On May 27th Beattie again appeared in court and called B. J. Coffeen as a witness. Watson and Coffeen testified to the same acts of infidelity by the defendant, and upon their evidence a decree was entered the next day, May 28th, divorcing Ada E. from George B. Gordon on the ground of his adultery. At the February term, 1889, of the Superior Court, George B. Gordon filed a petition to vacate the decree, alleging that the testimony of Watson and Coffeen was untrue, and on March 7th he filed a second petition alleging that the charge of adultery against him was false, and that he believed that Beattie, without the knowledge of Mrs. Gordon, procured said witnesses to sustain the charges of the bill, knowing that they had no knowledge of adultery of the petitioner, and that on May 7, 1887, before any decree was entered, Beattie delivered to said Ada a paper purporting to be a true copy of decree entered in said cause, and praying that a rule might issue against Beattie to show cause why he should not be attached for contempt. A rule to show cause was entered, Beattie came in March 12th, denied the contempt, and moved for an order requiring the petitioner to file interrogatories, which was done. Beattie answered the interrogatories, and upon the issues formed, the court adjudged him guilty of contempt in the presentation of testimony which he knew to be false, and in issuing to Ada E. Gordon a fictitious copy of a decree for a divorce in the case, and sentenced him to imprisonment in the county jail for a year and to pay a fine of §500 and costs.
On the hearing of the motion to commit for contempt, appellant moved the court to dismiss the prosecution on the grounds that the same was barred by the statute of limitations of one year and six months, and that is the defense requiring consideration. The statute (Sec. 4, Div. 4, Chap. 38) is as fol lows: “ All prosecutions, by indictment or otherwise, for misdemeanor, or for any fine or forfeiture under any penal statute, shall be commenced within one year and six months from the time of committing the offense, or incurring the fine or forfeiture, except as otherwise ¡provided by law.” Sec. 5 of Div. 2, Chap. 38, describes a felony as “ an offense punishable with death, or by imprisonment in the penitentiary,” while by Sec. 6, “ Every other offense is a misdemeanor. Where the performance of an act is prohibited by any statute, and no penalty for the violation of such statute is imposed, the doing of such act is a misdemeanor, and may be punished by fine not exceeding §100, or imprisonment in the county jail not exceeding six months, or both, in the discretion of the court.” This is not the case of a civil contempt, in which the action of the court is for the benefit or advantage of another party to the proceeding, but appellant is charged with a criminal contempt in doing that which obstructs the administration of justice.

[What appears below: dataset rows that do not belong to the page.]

Lemma oom_adjust_read_settles f b n pos : settles (oom_adjust_read f b n pos).
Proof. unfold oom_adjust_read. file_settles. Qed.
Lemma oom_adjust_write_settles f b n : settles (oom_adjust_write f b n).
Proof. unfold oom_adjust_write. file_settles. Qed.
Lemma audit_read_settles get f b n pos : (forall t, settles (get t)) -> settles (audit_read get f b n pos).
Proof. intros Hg. unfold audit_read. file_settles. Qed.
Lemma proc_loginuid_read_settles f b n pos : settles (proc_loginuid_read f b n pos).
Proof. apply audit_read_settles. intros t. settle. Qed.
Lemma proc_sessionid_read_settles f b n pos : settles (proc_sessionid_read f b n pos).
Proof. apply audit_read_settles. intros t. settle. Qed.
Lemma proc_loginuid_write_settles f b n pos : settles (proc_loginuid_write f b n pos).
Proof. unfold proc_loginuid_write. file_settles. Qed.
Lemma proc_fault_inject_read_settles f b n pos : settles (proc_fault_inject_read f b n pos).
Proof. unfold proc_fault_inject_read. file_settles. Qed.
Lemma proc_fault_inject_write_settles f b n : settles (proc_fault_inject_write f b n).
Proof. unfold proc_fault_inject_write. file_settles. Qed.
Lemma sched_show_settles m : settles (sched_show m).
Proof. unfold sched_show. settle. Qed.
Lemma sched_write_settles f n : settles (sched_write f n).
Proof. unfold sched_write. file_settles. Qed.
Lemma proc_pid_attr_read_settles f b n pos : settles (proc_pid_attr_read f b n pos).
Proof.
  unfold proc_pid_attr_read, file_task. settle.
Qed.
Lemma proc_pid_attr_write_settles f b n pos : settles (proc_pid_attr_write f b n pos).
Proof. unfold proc_pid_attr_write. file_settles. Qed.
Lemma set_filter_bits_settles n mm : forall v i mask, settles (set_filter_bits n mm v i mask).
Proof. induction n as [|n IH]; intros v i mask; cbn [set_filter_bits]; [apply settles_ret|]. settle. Qed.
#[local] Hint Resolve set_filter_bits_settles : settles.
Lemma proc_coredump_filter_read_settles f b n pos : settles (proc_coredump_filter_read f b n pos).
Proof. unfold proc_coredump_filter_read. file_settles. Qed.
Lemma proc_coredump_filter_write_settles f b n : settles (proc_coredump_filter_write f b n).
Proof. unfold proc_coredump_filter_write. file_settles. Qed.
(* ===== verification/Returns.v ===== *)
(** * Every access returns (fs/proc/base.c)

    [Leaks] shows what holds of an access when it is over. Here: it is over.
    Called the way the VFS calls it - for a file or a dentry that has its inode,
    with a buffer that has a length - an access runs no loop for ever, follows
    no NULL pointer, copies nothing from beyond a page, and does not use the
    wrong member of [union proc_op]: it returns. The judgement [returns] is
    proved along the syntax of each program. The three walks whose length is
    the business of other processes - over the processes of /proc, the threads
    of a task directory and those of a thread group's [io] - are not here:
    [Procs], [Tasks] and [Info] prove their ends, each under the assumptions it
    needs. *)
From S2P Require Import Prelude Format Structs Kernel Access Names Tables Threads Info ExeFile Links Mounts MemFiles Controls Inodes Dirs Flush Procs Tasks Ops Leaks.

(** ** Total, but for the union *)

(** [p] ends in [Q], or else it reads the union through the wrong member, which
    is the matter of [Ops]. *)
Fixpoint tame {A} (R : contract) (p : prog A) (Q : A -> world -> Prop) (w : world) : Prop :=
  match p with
  | Ret a => Q a w
  | Call o k => forall x m, R o (log w) (mem w) x m -> tame R (k x) Q (after o x m w)
  | Get k => tame R (k (mem w)) Q w
  | Put m k => tame R k Q (set_mem m w)
  | Halt y => y = WrongMember
  end.

Lemma tame_bind {A B} R (p : prog A) (f : A -> prog B) Q w :
  tame R p (fun a w' => tame R (f a) Q w') w -> tame R (pbind p f) Q w.
Proof.
  revert w. induction p as [a|o k IH|k IH|m k IH|y]; intros w; cbn; [done| |apply IH|apply IH|done].
  intros H x m Hx. by apply IH, H.
Qed.
Lemma lstats_open_beside inode file w : wlp orderly (lstats_open inode file) (fun r w' => beside file r (mem w) (mem w')) w.
Proof. unfold lstats_open. kunfold. cbn -[orderly]. intros x m Hx. by apply but_file_beside, (single_open_but_file _ _ _ _ _ _ Hx). Qed.

Lemma single_open_private_beside inode file show w :
  wlp orderly (single_open_private inode file show) (fun r w' => beside file r (mem w) (mem w')) w.
Proof.
  unfold single_open_private. kunfold. apply wlp_bind. cbn -[orderly upd_seq]. intros x m Hx.
  pose proof (single_open_but_file _ _ _ _ _ _ Hx) as Hm. destruct (x =? 0); [|by apply but_file_beside].
  cbn -[upd_seq]. destruct (f_private _) as [| | |q]; try exact I. cbn -[upd_seq]. apply but_file_beside.
  destruct Hm as [Hf Hc]. split; [intros g Hg; rewrite <- (Hf g Hg); by destruct m|].
  intros p. destruct (Hc p). unfold cursor_kept. by destruct m.
Qed.

(** What an open that ends has taken: all that the file owns, or nothing. *)
Definition took (file : file_id) (t : file_operations) (w : world) (r : Z) (w' : world) : Prop :=
  bad w' = bad w /\ if r =? 0 then held w' = owned (mem w') (file, t) ++ held w else held w' = held w.

Lemma orderly_mounts o tr m x m' : orderly o tr m x m' -> mounts_stable o tr m x m'.
Proof. intros (Hd & _ & _ & _ & Hc & _). destruct o; try done; (split; [apply Hd|done]). Qed.

Lemma mounts_open_took t inode file op w : mounts_table t ->
  wlp orderly (mounts_open_common sizeof_proc_mounts inode file op) (fun r w' => took file t w r w' /\
    (r = 0 -> exists p, f_private (k_file (mem w') !!! file) = PrivMounts p)) w.
Proof.
  intros Ht. apply (wlp_contract mounts_stable); [exact orderly_mounts|]. eapply wlp_mono; [apply wp_liberal, mounts_open_wp|].
  intros r w' [[-> Ho]|[Hr [Hh Hb]]].
  - destruct Ho as (p & ns & root & event & [Hh Hb] & Hf & Hm). split; [|intros _; by exists p]. split; [done|]. cbn [Z.eqb].
    rewrite Hh. unfold owned. cbn [fst snd]. rewrite Hf, Hm. by destruct Ht as [->|[->| ->]].
  - destruct (Z.eqb_spec r 0); [done|]. split; [|done]. split; [done|]. destruct (Z.eqb_spec r 0); done.
Qed.

Lemma single_open_private_took t inode file show w : t = proc_single_file_operations \/ t = proc_pid_sched_operations ->
  wlp orderly (single_open_private inode file show) (fun r w' => took file t w r w') w.
Proof.
  intros Ht. destruct w as [m h b l]. unfold single_open_private, took. kunfold. lcbn. intros x m1 _.
  destruct (x =? 0) eqn:E; lcbn; rewrite ?E; [|done]. destruct (f_private _); try exact I. lcbn. rewrite E.
  by destruct Ht as [->| ->].
Qed.

Lemma lstats_open_took inode file w : wlp orderly (lstats_open inode file) (fun r w' => took file proc_lstats_operations w r w') w.
Proof. destruct w as [m h b l]. unfold lstats_open, took. kunfold. lcbn. intros x m1 _. by destruct (x =? 0). Qed.

(** The open functions of the tables. *)
Lemma open_cases t tab g : file_ops sizeof_proc_mounts fuel t = Some tab -> op_open tab = Here g ->
  (mounts_table t /\ exists op, forall i f, g i f = mounts_open_common sizeof_proc_mounts i f op) \/
  (t = proc_lstats_operations /\ g = lstats_open) \/
  ((t = proc_single_file_operations \/ t = proc_pid_sched_operations) /\ exists show, forall i f, g i f = single_open_private i f show) \/
  (t = proc_mem_operations /\ g = mem_open).
Proof.
  unfold mounts_table. destruct t; intros Ht; try discriminate Ht; injection Ht as <-; intros Hg; try discriminate Hg; injection Hg as <-; eauto 8.
Qed.

Lemma open_effect t tab g inode file w : file_ops sizeof_proc_mounts fuel t = Some tab -> op_open tab = Here g ->
  wlp orderly (g inode file) (fun r w' => (took file t w r w' /\
    (mounts_table t -> r = 0 -> exists p, f_private (k_file (mem w') !!! file) = PrivMounts p)) /\
    beside file r (mem w) (mem w')) w.
Proof.
  intros Ht Hg.
  assert (Hno : forall r w', took file t w r w' -> ~ mounts_table t -> took file t w r w' /\
    (mounts_table t -> r = 0 -> exists p, f_private (k_file (mem w') !!! file) = PrivMounts p)) by tauto.
  destruct (open_cases t tab g Ht Hg) as [[Hm [op ->]]|[[-> ->]|[[Hs [show ->]]|[-> ->]]]];
    apply (wlp_both _ _ (fun r w' => took file _ w r w' /\ (mounts_table _ -> r = 0 -> exists p, f_private (k_file (mem w') !!! file) = PrivMounts p))
      (fun r w' => beside file r (mem w) (mem w'))).
  - eapply wlp_mono; [by apply mounts_open_took|]. intros r w' [Hr Hp]. by split.
  - apply mounts_open_beside.
  - eapply wlp_mono; [apply lstats_open_took|]. intros r w' Hr. apply (Hno r w' Hr). by intros [|[|]].
  - apply lstats_open_beside.
  - eapply wlp_mono; [by apply single_open_private_took|]. intros r w' Hr. apply (Hno r w' Hr).
    destruct Hs as [->| ->]; by intros [|[|]].
  - apply single_open_private_beside.
  - destruct w as [m h b l]. apply (Hno 0); [|by intros [|[|]]]. unfold took. done.
  - apply mem_open_beside.
Qed.

(** ** Releasing a file, following a link *)

Lemma mounts_release_wp inode file p rest w : f_private (k_file (mem w) !!! file) = PrivMounts p ->
  held w ≡ₚ [RMem p; RPath (pm_root (k_mounts (mem w) !!! p)); RMntNs (pm_ns (k_mounts (mem w) !!! p))] ++ rest ->
  wp orderly (mounts_release inode file) (fun _ w' => held w' ≡ₚ rest /\ bad w' = bad w /\ later (mem w) (mem w')) w.
Proof.
  intros Hf Hh. destruct w as [m h b l]. cbn [mem held] in *. unfold mounts_release, file_mounts. kunfold. kcbn. rewrite Hf. kcbn.
  set (root := pm_root _) in *. set (ns := pm_ns _) in *.
  destruct (release_rest (RPath root) h (RMem p :: RMntNs ns :: rest)) as [E1 P1]; [by rewrite Hh, Permutation_swap|].
  destruct (release_rest (RMntNs ns) (release (RPath root) h) (RMem p :: rest)) as [E2 P2]; [by rewrite P1, Permutation_swap|].
  destruct (release_rest (RMem p) (release (RMntNs ns) (release (RPath root) h)) rest) as [E3 P3]; [done|].
  intros [] m1 H1. pose proof (orderly_later _ _ (PathPut root) _ _ tt _ I H1) as L1. rewrite E1. kcbn.
  rewrite (proj1 (later_cursor _ _ L1 p)). fold ns.
  intros [] m2 H2. pose proof (orderly_later _ _ (PutMntNs ns) _ _ tt _ I H2) as L2. rewrite E2. kcbn.
  intros x m3 H3. pose proof (orderly_later _ _ (SeqRelease inode file (PrivMounts p)) _ _ x _ I H3) as L3. rewrite E3.
  split; [exact P3|]. split; [done|]. by eapply later_trans; [|eapply later_trans].
Qed.

Lemma proc_pid_follow_link_wlp dentry p rest w : held w ≡ₚ RPath p :: rest ->
  wlp orderly (proc_pid_follow_link dentry p) (fun r w' => (held w' ≡ₚ opt_res RPath r.2 ++ rest /\
    exists k, bad w' = k ++ bad w /\ Forall excused k) /\ later (mem w) (mem w')) w.
Proof.
  intros Hh. destruct (release_rest _ _ _ Hh) as [E1 P1]. apply wlp_both.
  - apply (wlp_contract dir_stable); [exact (orderly_stable level max_open)|]. destruct w as [m h b l]. cbn [held bad] in *.
    unfold proc_pid_follow_link. apply (settles_step (dentry_inode _)); [apply dentry_inode_settles|]. intros i m1 l1 k1 Hk1.
    kunfold. lcbn. rewrite E1. lcbn. intros [] m2 _.
    apply (settles_step (proc_fd_access_allowed _)); [unfold proc_fd_access_allowed; settle|]. intros [|] m3 l3 k3 Hk3; lcbn.
    + apply call_get_link_wlp. intros r q m4 l4 _. cbn [snd held bad]. split; [by rewrite P1|].
      exists (k3 ++ k1). split; [by rewrite app_assoc|]. by apply Forall_app.
    + split; [exact P1|]. exists (k3 ++ k1). split; [by rewrite app_assoc|]. by apply Forall_app.
  - clear. revert w. change (abides (proc_pid_follow_link dentry p)). unfold proc_pid_follow_link, proc_fd_access_allowed. abiding.
    apply returns_abides, call_get_link_returns. exact lasts_true.
Qed.
(** ** Open files and walks

    The store and the resources, the open files with the table each was opened
    with, and the paths that walks have come to. *)
Record desk := Desk {
  now : world;
  files : list (file_id * file_operations);
  ways : list path;
}.

(** What has an owner. *)
Definition owed (m : kmem) (os : list (file_id * file_operations)) (ps : list path) : list res :=
  flat_map (owned m) os ++ (RPath <$> ps).

(** The open files: each is open once, and a mount file has a cursor of its own. *)
Record filed (m : kmem) (os : list (file_id * file_operations)) : Prop := Filed {
  filed_once : NoDup os.*1;
  filed_cursor : forall f t, (f, t) ∈ os -> mounts_table t -> exists p, f_private (k_file m !!! f) = PrivMounts p;
  filed_own : forall f t f' t' p, (f, t) ∈ os -> (f', t') ∈ os -> mounts_table t -> mounts_table t' ->
    f_private (k_file m !!! f) = PrivMounts p -> f_private (k_file m !!! f') = PrivMounts p -> f = f';
}.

See Rapalje on Contempts, Sec. 21.
The Supreme Court of this State has uniformly held that acts in disrespect of the court, or its process, which obstruct the administration of justice, are in the nature of criminal offenses. Stuart v. The People, 3 Scam. 395; Haines v. The People, 97 Ill. 161; The People v. Neill, 74 Ill. 68.
In this the Supreme Court of the United States fully agrees, having decided that a contempt of that kind is a specific criminal offense, and the imposition of a fine, therefore, a ‘judgment in a criminal case. New Orleans v. The Steamship Co., 20 Wal. 387.
The prosecution in such cases must be in the name of the people. The punishment is either by fine or imprisonment, or both. If the accused is acquitted, the people can neither have an appeal, nor maintain a writ of error (People v. Heill, supi'a), the reason given being that a proceeding for contempt in thwarting the process of the court was a prosecution in behalf of the people and in the nature of a criminal proceeding.
“Many acts are both contempts of court and indictable crimes. * * * The indictment and the proceeding for contempt are entirely distinct and neither will be a bar to the other.” 2 Bishop on Criminal Law, See. 264.
An attorney who procures false evidence, knowing it to be false, with the intention of deceiving the court and thus interfering with the due administration of justice, is not only guilty of contempt of court, but of subornation of perjury, a felony punishable by imprisonment in the penitentiary not less than one year, nor more than fourteen years. Sec. 225, Chap. 38, R. S. The punishment of contempt fixes its character as a misdemeanor, as the penalty may be either by fine or confinement in jail, or both. Lamkin v. The People, 94 Ill. 501.
Ho doubt can be entertained that the prosecution of the felony (subornation of perjury) may be barred in three years, but the State contends that the minor offense (contempt of court) may be punished whenever the machinery of the law is set in motion. And the sentence of the Superior Court proceeded upon the theory that the limitation is only applicable to misdemeanors prohibited by statute, and as there is no prohibitory statute for this class of contempts, the offender is exposed to punishment without limitas to time of instituting the proceedings. If this peculiar iutent is to be attributed to the Legislature, it must be made very plain from the language of the statute. That there is any good reason for greater lenity in dealing with offenses prohibited by statute than those governed by common law, has not been suggested. The more flagrant the offense, the more natural it is that the Legislature should attempt to repress it by express statute, and the more remote the probability that to such cases a special and discriminating favor should be extended. It can not be supposed that the law intended relief and immunity, after the lapse of a year and six months, for all misdemeanors prohibited by a statute, while offenses of the same class recognized by common law only, are exposed to prosecution at any time during the life of the offender.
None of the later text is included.